▶ [Work task]:
Only the lines below from the one containing "(ZREM (zk (ZQueue a)) id s))." to the one containing "Lemma dequeue_one_levels a" should be repeated, both included and unchanged.

▶ [Given data]:

....

(** A sorted set outside the levels. *)
Definition outside (k : string) : Prop :=
  (∀ a, addr_ok a → k ≠ zk (ZQueue a)) ∧
  (∀ e q, env_ok e → plain q → k ≠ zk (ZIndex e q)) ∧ (∀ n, k ≠ zk (ZMaster n)).

Lemma outside_zk k :
  zkey_ok k → match k with ZEnv _ _ | ZDead _ | ZTtl _ | ZMarked | ZUnused => True | _ => False end →
  outside (zk k).
Proof.
  intros Hk Hc. split_and!.
  - intros a Ha Heq. apply zk_inj in Heq; [by subst|done..].
  - intros e q He Hq Heq. apply zk_inj in Heq; [by subst|done..].
  - intros n Heq. apply zk_inj in Heq; [by subst|done..].
Qed.

Lemma levels_ZADD_outside X Y k x m s :
  outside k → levels_but X Y s → levels_but X Y (ZADD k x m s).
Proof.
  intros (Hq & Hi & Hm). apply levels_shrink.
  - intros a id y Ha. redis_simpl. by rewrite decide_False by auto.
  - intros e q He Hpq. redis_simpl. by rewrite decide_False by auto.
  - intros n. rewrite ?ZALL_ZADD, ?ZALL_ZREM. by rewrite decide_False by auto.
Qed.

Lemma levels_ZREM_outside X Y k m s :
  outside k → levels_but X Y s → levels_but X Y (ZREM k m s).
Proof.
  intros (Hq & Hi & Hm). apply levels_shrink.
  - intros a id y Ha. redis_simpl. by rewrite decide_False by auto.
  - intros e q He Hpq. redis_simpl. by rewrite decide_False by auto.
  - intros n. rewrite ?ZALL_ZADD, ?ZALL_ZREM. by rewrite decide_False by auto.
Qed.

Lemma outside_ttl n : outside (zk (ttl_zkey n)).
Proof. destruct n; by apply outside_zk. Qed.

Lemma outside_env e : env_ok e → outside (zk (ZEnv (org_of e) (env_id e))).
Proof. intros. apply outside_zk; [by eauto 12 with keys|done]. Qed.

(** Removing a message from its queues. *)
Lemma levels_unput X Y a id s :
  addr_ok a → levels_but X Y s →
  levels_but X Y (ZREM (zk (ZEnv (org_of (a_env a)) (env_id (a_env a)))) id
    (ZREM (zk (ZQueue a)) id s)).
Proof.
  intros Ha Hs. apply levels_ZREM_outside; [apply outside_env; eauto with keys|].
  by apply levels_ZREM.
Qed.

(** Looking at one message of a queue. *)
Lemma dequeue_one_levels a a' n qn ck ct id x s r s' :
  addr_ok a → a_env a' = a_env a → levels s →
  dequeue_one (sys_keys a' n "" "" "") (zk (ZQueue a)) ck qn ct id x s = (r, s') → levels s'.
Proof.
  intros Ha He Hs. unfold dequeue_one.
  assert (levels (drop_message (sys_keys a' n "" "" "") (zk (ZQueue a)) id s)) as Hd.
  { unfold drop_message. cbn. rewrite He. by apply levels_unput. }
  destruct (GET _ s) as [v|]; [|by intros [= <- <-]].
  destruct (cjson_decode v) as [m|]; [|by intros [= <- <-]].
  destruct (ttl_expired m ct); intros [= <- <-]; [done|]. unfold take_message.
  set (s1 := SADD _ id _). assert (levels s1) as H1.
  { apply (levels_same _ _ (drop_message (sys_keys a' n "" "" "") (zk (ZQueue a)) id s)); [|done].
    intros k. unfold s1, drop_message. by redis_simpl. }
  destruct (_ && _); [|done]. apply levels_ZREM_outside; [apply outside_ttl|done].
Qed.

(** The entry of a queue in the master queue, or of the wildcard, is relisted. *)
Lemma levels_rebalance a s :
  addr_ok a → levels s → levels (rebalance (master (a_env a)) (zk (ZQueue a)) (addr_key a) s).
Proof.
  intros Ha Hs. destruct (decide (a_ck a = None)) as [Hck|Hck].
  - pose proof (levels_master _ _ a s _ Ha Hck Hs (upd_rebalance _ _ _ _)) as H1.
    eapply levels_weaken; [..|exact H1]; unfold none; naive_solver.
  - by apply (levels_master_ck _ _ a _ _ _ Ha Hck Hs (upd_rebalance _ _ _ _)).
Qed.

Lemma levels_rebalance_wildcard e q s :
  addr_ok (Addr e q None) → levels s →
  levels (rebalance (master e) (zk (ZIndex e q)) (wildcard e q) s).
Proof.
  intros Ha Hs.
  pose proof (levels_wildcard _ _ e q s _ Ha Hs (upd_rebalance _ _ _ _)) as H1.
  eapply levels_weaken; [..|exact H1]; unfold none2; naive_solver.
Qed.

Lemma levels_rebalance_index a s :
  addr_ok a → a_ck a ≠ None → levels s →
  levels (rebalance (zk (ZIndex (a_env a) (a_queue a))) (zk (ZQueue a)) (addr_key a) s).
Proof. intros Ha Hck Hs. exact (levels_index a s _ Ha Hck Hs (upd_rebalance _ _ _ _)). Qed.

End Levels.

....

▶ [Answer space]:
    (ZREM (zk (ZQueue a)) id s)).
Proof.
  intros Ha Hs. apply levels_ZREM_outside; [apply outside_env; eauto with keys|].
  by apply levels_ZREM.
Qed.

(** Looking at one message of a queue. *)
Lemma dequeue_one_levels a a' n qn ck ct id x s r s' :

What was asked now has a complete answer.